Begin

Titolo: Begin

Era primavera, verso ormai metà Aprile, e Jungkook si trovava in un campo di ciliegi per ammirare i loro fiori ormai sbocciati. Il ragazzo adorava gli alberi di ciliegie, adorava il profumo dei fiori, il loro colore.

Quella mattina era andato in un centro storico-culturale giapponese, solo per rispettare, come ogni anno, la loro tradizione dell'osservazione dei ciliegi fioriti.

Lui amava quella cultura e soprattutto quella tradizione. E poi rimanere in silenzio immerso nella natura e nel relax più totale lo faceva sentire bene.

Era impegnato nell'osservare un certo esemplare di albero quando sentì un fruscìo dietro le foglie, che si mossero quasi come se il vento avesse soffiato in quella direzione. Il fatto è che non c'era neanche il minimo spiraglio di vento in quel luogo, neanche una piccola brezza. Niente di niente.

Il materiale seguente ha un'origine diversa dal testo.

(** * LAN voice input: the command interpreter, the dedup gate and the
      command-execution channel of [lanvi_input.py]

    A shallow embedding of [src/lanvi_input.py] (classes [CommandProcessor] and
    [InputService], with the helpers [execute_output], [_build_command_args]
    and [_match_command]), followed by the properties the specification
    states about them.

    Conventions of the embedding.
    - A Python [str] is the list of its Unicode code points ([ustring]);
      [len] is [length], slicing is [firstn].  Literals are written as UTF-8
      Rocq strings and decoded by [u].
    - A Python [int] is a [Z].
    - [time.time()] is read once per call of [_server_dedup]; the reading is
      an argument [now : Q] of the embedded function (seconds, as an exact
      rational).
    - The injector ([send_unicode_text], [backspace], [press_enter], ...),
      [notify] and [print] are recorded as a trace of [event]s, in program
      order; the operating system is taken to accept what is sent.
    - [subprocess.run] is an oracle passed to [execute_command]. *)

From Stdlib Require Import Ascii String DecimalString.
From Stdlib Require Import List Bool Arith NArith ZArith QArith Lia.
Import ListNotations.

Close Scope Q_scope.
Local Open Scope list_scope.

(* ------------------------------------------------------------------ *)
(** ** Python strings *)

Definition ustring : Type := list N.

(** UTF-8 decoding of a source literal: [pending] continuation bytes are
    still expected for the code point accumulated in [acc]. *)
Fixpoint utf8_decode (pending : nat) (acc : N) (bs : list N) : ustring :=
  match bs with
  | [] => []
  | b :: bs' =>
      if (b <? 0x80)%N then b :: utf8_decode 0 0%N bs'
      else if (b <? 0xC0)%N then
        let acc' := (acc * 64 + (b - 0x80))%N in
        match pending with
        | 0 => utf8_decode 0 0%N bs'
        | 1 => acc' :: utf8_decode 0 0%N bs'
        | S p => utf8_decode p acc' bs'
        end
      else if (b <? 0xE0)%N then utf8_decode 1 (b - 0xC0)%N bs'
      else if (b <? 0xF0)%N then utf8_decode 2 (b - 0xE0)%N bs'
      else utf8_decode 3 (b - 0xF0)%N bs'
  end.

Definition bytes_of_string (s : string) : list N :=
  map N_of_ascii (list_ascii_of_string s).

(** The Python literal ["..."] as a list of code points. *)
Definition u (s : string) : ustring := utf8_decode 0 0%N (bytes_of_string s).
Arguments u s%_string.

Fixpoint ustring_eqb (a b : ustring) : bool :=
  match a, b with
  | [], [] => true
  | x :: a', y :: b' => (x =? y)%N && ustring_eqb a' b'
  | _, _ => false
  end.

(** [x in [a, b, ...]] *)
Definition mem (x : ustring) (l : list ustring) : bool :=
  existsb (ustring_eqb x) l.

(** [str.isspace] for one character (also the class [\s] of [re] on [str]):
    the code points CPython's [Py_UNICODE_ISSPACE] accepts. *)
Definition is_space (c : N) : bool :=
  ((0x09 <=? c) && (c <=? 0x0D) || (0x1C <=? c) && (c <=? 0x20)
   || (c =? 0x85) || (c =? 0xA0) || (c =? 0x1680)
   || (0x2000 <=? c) && (c <=? 0x200A)
   || (c =? 0x2028) || (c =? 0x2029) || (c =? 0x202F) || (c =? 0x205F)
   || (c =? 0x3000))%N.

Fixpoint lstrip (s : ustring) : ustring :=
  match s with
  | c :: s' => if is_space c then lstrip s' else s
  | [] => []
  end.

Definition rstrip (s : ustring) : ustring := rev (lstrip (rev s)).

(** [str.strip()] *)
Definition strip (s : ustring) : ustring := rstrip (lstrip s).

Fixpoint starts_with (k s : ustring) : bool :=
  match k, s with
  | [], _ => true
  | a :: k', b :: s' => (a =? b)%N && starts_with k' s'
  | _ :: _, [] => false
  end.

(** [str.replace(k, v)] for a non-empty [k]: occurrences are replaced from
    left to right and do not overlap; [skip] characters of an occurrence
    already replaced remain to be dropped. *)
Fixpoint replace_from (k v : ustring) (skip : nat) (s : ustring) : ustring :=
  match s with
  | [] => []
  | c :: s' =>
      match skip with
      | S n => replace_from k v n s'
      | O =>
          if starts_with k s then v ++ replace_from k v (length k - 1) s'
          else c :: replace_from k v 0 s'
      end
  end.

(** [str.replace(k, v)]; an empty [k] puts [v] before every character and
    at the end. *)
Definition replace (k v s : ustring) : ustring :=
  match k with
  | [] => v ++ flat_map (fun c => c :: v) s
  | _ :: _ => replace_from k v 0 s
  end.

(** The zero digits of the decimal-digit blocks of Unicode (category Nd,
    Unicode 14.0 as in CPython 3.11): every block is ten consecutive code
    points of values 0 to 9.  This is the class [\d] of [re] on [str] and
    what [int] accepts as a digit. *)
Definition decimal_zeros : list N :=
  [0x30; 0x660; 0x6f0; 0x7c0; 0x966; 0x9e6; 0xa66; 0xae6; 0xb66; 0xbe6;
   0xc66; 0xce6; 0xd66; 0xde6; 0xe50; 0xed0; 0xf20; 0x1040; 0x1090; 0x17e0;
   0x1810; 0x1946; 0x19d0; 0x1a80; 0x1a90; 0x1b50; 0x1bb0; 0x1c40; 0x1c50;
   0xa620; 0xa8d0; 0xa900; 0xa9d0; 0xa9f0; 0xaa50; 0xabf0; 0xff10; 0x104a0;
   0x10d30; 0x11066; 0x110f0; 0x11136; 0x111d0; 0x112f0; 0x11450; 0x114d0;
   0x11650; 0x116c0; 0x11730; 0x118e0; 0x11950; 0x11c50; 0x11d50; 0x11da0;
   0x16a60; 0x16ac0; 0x16b50; 0x1d7ce; 0x1d7d8; 0x1d7e2; 0x1d7ec; 0x1d7f6;
   0x1e140; 0x1e2f0; 0x1e950; 0x1fbf0]%N.

(** The value of a decimal digit, [None] for any other character. *)
Definition decimal_value (c : N) : option Z :=
  match find (fun z => (z <=? c) && (c <? z + 10))%N decimal_zeros with
  | Some z => Some (Z.of_N (c - z))
  | None => None
  end.

Definition is_digit (c : N) : bool :=
  match decimal_value c with Some _ => true | None => false end.

(** [int(s)] for a string of decimal digits (Python integers are unbounded;
    a character that is no digit counts 0 and does not occur in the uses
    below). *)
Definition int_of_digits (s : ustring) : Z :=
  fold_left
    (fun acc c => (acc * 10 + match decimal_value c with Some d => d | None => 0 end)%Z)
    s 0%Z.

(** [str(n)] for an integer. *)
Definition str_of_int (n : Z) : ustring :=
  bytes_of_string (NilZero.string_of_int (Z.to_int n)).

(** The maximal prefix of [s] whose characters satisfy [p], and the rest. *)
Fixpoint span (p : N -> bool) (s : ustring) : ustring * ustring :=
  match s with
  | c :: s' =>
      if p c then let (a, b) := span p s' in (c :: a, b) else ([], s)
  | [] => ([], [])
  end.

(* ------------------------------------------------------------------ *)
(** ** Module constants *)

Definition FORCE_CLICK_BEFORE_TYPE : bool := false.
Definition CLEAR_BACKSPACE_MAX : Z := 200.
Definition TEST_INJECT_TEXT : ustring := u "[SendInput Test] 123 ABC 中文 测试".
Definition SERVER_DEDUP_WINDOW_SEC : Q := 12 # 10.
Definition HISTORY_MAX_LEN : nat := 300.

(** [a < b] on timestamps, as a boolean. *)
Definition Qltb (a b : Q) : bool :=
  (Qnum a * Zpos (Qden b) <? Qnum b * Zpos (Qden a))%Z.

(* ------------------------------------------------------------------ *)
(** ** [collections.deque(maxlen=...)]

    The deque is the list of its elements from the left (oldest) to the
    right (newest). *)

(** [d.append(x)]: the element is added on the right, and the leftmost one
    is discarded when the length then exceeds [maxlen]. *)
Definition deque_append {A : Type} (maxlen : nat) (d : list A) (x : A) : list A :=
  let d' := d ++ [x] in
  if maxlen <? length d' then tl d' else d'.

(** [d.pop()]: the rightmost element and the remaining deque; [None] stands
    for the [IndexError] of an empty deque. *)
Definition deque_pop {A : Type} (d : list A) : option (A * list A) :=
  match rev d with
  | [] => None
  | x :: r => Some (x, rev r)
  end.

(* ------------------------------------------------------------------ *)
(** ** [CommandResult] *)

(** The first component of an action tuple: ["__BACKSPACE__"],
    ["__ENTER__"], ["__TAB__"], ["__ESC__"]. *)
Inductive key : Type := BACKSPACE | ENTER | TAB | ESC.

(** The values the field [output] takes: a string (the empty one is the
    specification's [Empty], any other its [TypeText]), an action tuple
    [(key, n)], or the dictionary [{"ok": .., "message": ..}] of the
    command channel. *)
Inductive py_output : Type :=
  | OStr (s : ustring)
  | OTuple (k : key) (n : Z)
  | ODict (ok : bool) (message : ustring).

Record CommandResult : Type := mkResult {
  handled : bool;
  display_text : ustring;
  output : py_output
}.

(** [out == ""] *)
Definition is_empty_output (out : py_output) : bool :=
  match out with
  | OStr [] => true
  | _ => false
  end.

(** [isinstance(out, str)] *)
Definition is_str (out : py_output) : bool :=
  match out with
  | OStr _ => true
  | _ => false
  end.

(* ------------------------------------------------------------------ *)
(** ** [CommandProcessor] *)

Record CommandProcessor : Type := mkProcessor {
  paused : bool;
  history : list ustring
}.

(** [CommandProcessor.__init__] *)
Definition new_processor : CommandProcessor :=
  {| paused := false; history := [] |}.

(** [self.alias], in insertion order (the order [dict.items()] iterates). *)
Definition alias : list (ustring * ustring) :=
  [(u "豆号", u "逗号"); (u "都好", u "逗号"); (u "据号", u "句号");
   (u "聚好", u "句号"); (u "句点", u "句号")].

(** [self.punc_map] *)
Definition punc_map : list (ustring * ustring) :=
  [(u "逗号", u "，"); (u "句号", u "。"); (u "问号", u "？");
   (u "感叹号", u "！"); (u "冒号", u "："); (u "分号", u "；");
   (u "顿号", u "、")].

(** [d.get(k)] on a dictionary given by its items. *)
Fixpoint dict_get (d : list (ustring * ustring)) (k : ustring) : option ustring :=
  match d with
  | [] => None
  | (k', v) :: d' => if ustring_eqb k k' then Some v else dict_get d' k
  end.

Definition pause_phrases : list ustring :=
  [u "暂停输入"; u "暂停"; u "停止输入"].
Definition resume_phrases : list ustring :=
  [u "继续输入"; u "继续"; u "恢复输入"].
Definition enter_phrases : list ustring :=
  [u "换行"; u "回车"; u "下一行"; u "enter"; u "ENTER"; u "回车键";
   u "enter键"; u "Enter"].
Definition tab_phrases : list ustring :=
  [u "tab"; u "TAB"; u "制表符"; u "制表"; u "tab键"; u "TAB键"; u "Tab"].
Definition esc_phrases : list ustring :=
  [u "esc"; u "ESC"; u "escape"; u "ESC键"; u "esc键"; u "Escape"].
Definition undo_phrases : list ustring :=
  [u "删除上一句"; u "撤回上一句"; u "撤销上一句"; u "删掉上一句"].
Definition clear_phrases : list ustring :=
  [u "清空"; u "清除全部"; u "全部删除"].

(** [CommandProcessor.normalize] *)
Definition normalize (text : ustring) : ustring :=
  fold_left (fun t kv => replace (fst kv) (snd kv) t) alias (strip text).

(** A match of [(删除|退格)\s*(\d+)\s*(个字|次)?] that starts at the first
    character of [s]: its group 2.  Both quantifiers are greedy, [\s] and
    [\d] are disjoint and what follows group 2 can match the empty string,
    so group 2 is the longest run of digits after the longest run of
    white space, and there is a match exactly when that run is not empty.
    Both keywords are two characters long. *)
Definition match_delete_here (s : ustring) : option ustring :=
  if starts_with (u "删除") s || starts_with (u "退格") s then
    let (_, r) := span is_space (skipn 2 s) in
    match fst (span is_digit r) with
    | [] => None
    | ds => Some ds
    end
  else None.

(** [re.search] of the pattern: the match at the leftmost position. *)
Fixpoint search_delete (s : ustring) : option ustring :=
  match match_delete_here s with
  | Some ds => Some ds
  | None =>
      match s with
      | [] => None
      | _ :: s' => search_delete s'
      end
  end.

(** [CommandProcessor.parse_delete_n] *)
Definition parse_delete_n (text : ustring) : option Z :=
  match search_delete text with
  | Some ds => Some (int_of_digits ds)
  | None => None
  end.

Il moro si protrasse in avanti per scoprire cosa fosse stato a provocare quel movimento, ma tutt'a un tratto sentì un altro fruscìo proprio dietro di lui e si girò di scatto. Vide davanti a lui una ragazza vestita come una geisha giapponese.

«Mao...» disse il ragazzo con un filo di voce, senza quasi accorgersene.

La ragazza, sentendo pronunciare il suo nome in un luogo così sacro dove parlare era severamente vietato, fece segno a Jungkook di fare silenzio e tese un braccio nella sua direzione. Il ragazzo strinse la sua mano nella propria e seguì la ragazza nel corridoio principale, dal quale si potevano vedere vari giardini pieni di alberi di ciliege e nel quale, cosa più importante, si poteva parlare, cercando comunque di mantenere un tono adeguato e rispettoso.

«Ciao, Haru...» disse lei sorridendo una volta fuori dai giardini. Era quello il nome con cui la giapponese chiamava Jungkook, perché nella sua lingua voleva dire, tra le tante cose, "primavera". E ogni volta che lo guardava pensava, tra le tante cose, a quella stagione e a come portasse serenità e calma alle persone. Vedere gli alberi che respiravano all'unisono, mentre i loro rami ondeggiavano grazie ai leggeri venti primaverili. Vedere i fiori sbocciati e distese infinite di colori accesi, ma che non stancavano mai. E Jungkook era così: un ragazzo iperattivo, pieno di vitalità, ma talmente coinvolgente in tutto ciò che faceva che non ti potevi stancare neanche a volerlo.

Gli aveva affibbiato quel nome - che casualmente era anche stato il nome di suo nonno, dal quale aveva imparato ad apprezzare l'arte dei ciliegi e di tutta la natura in ogni sua forma - tanto tempo addietro.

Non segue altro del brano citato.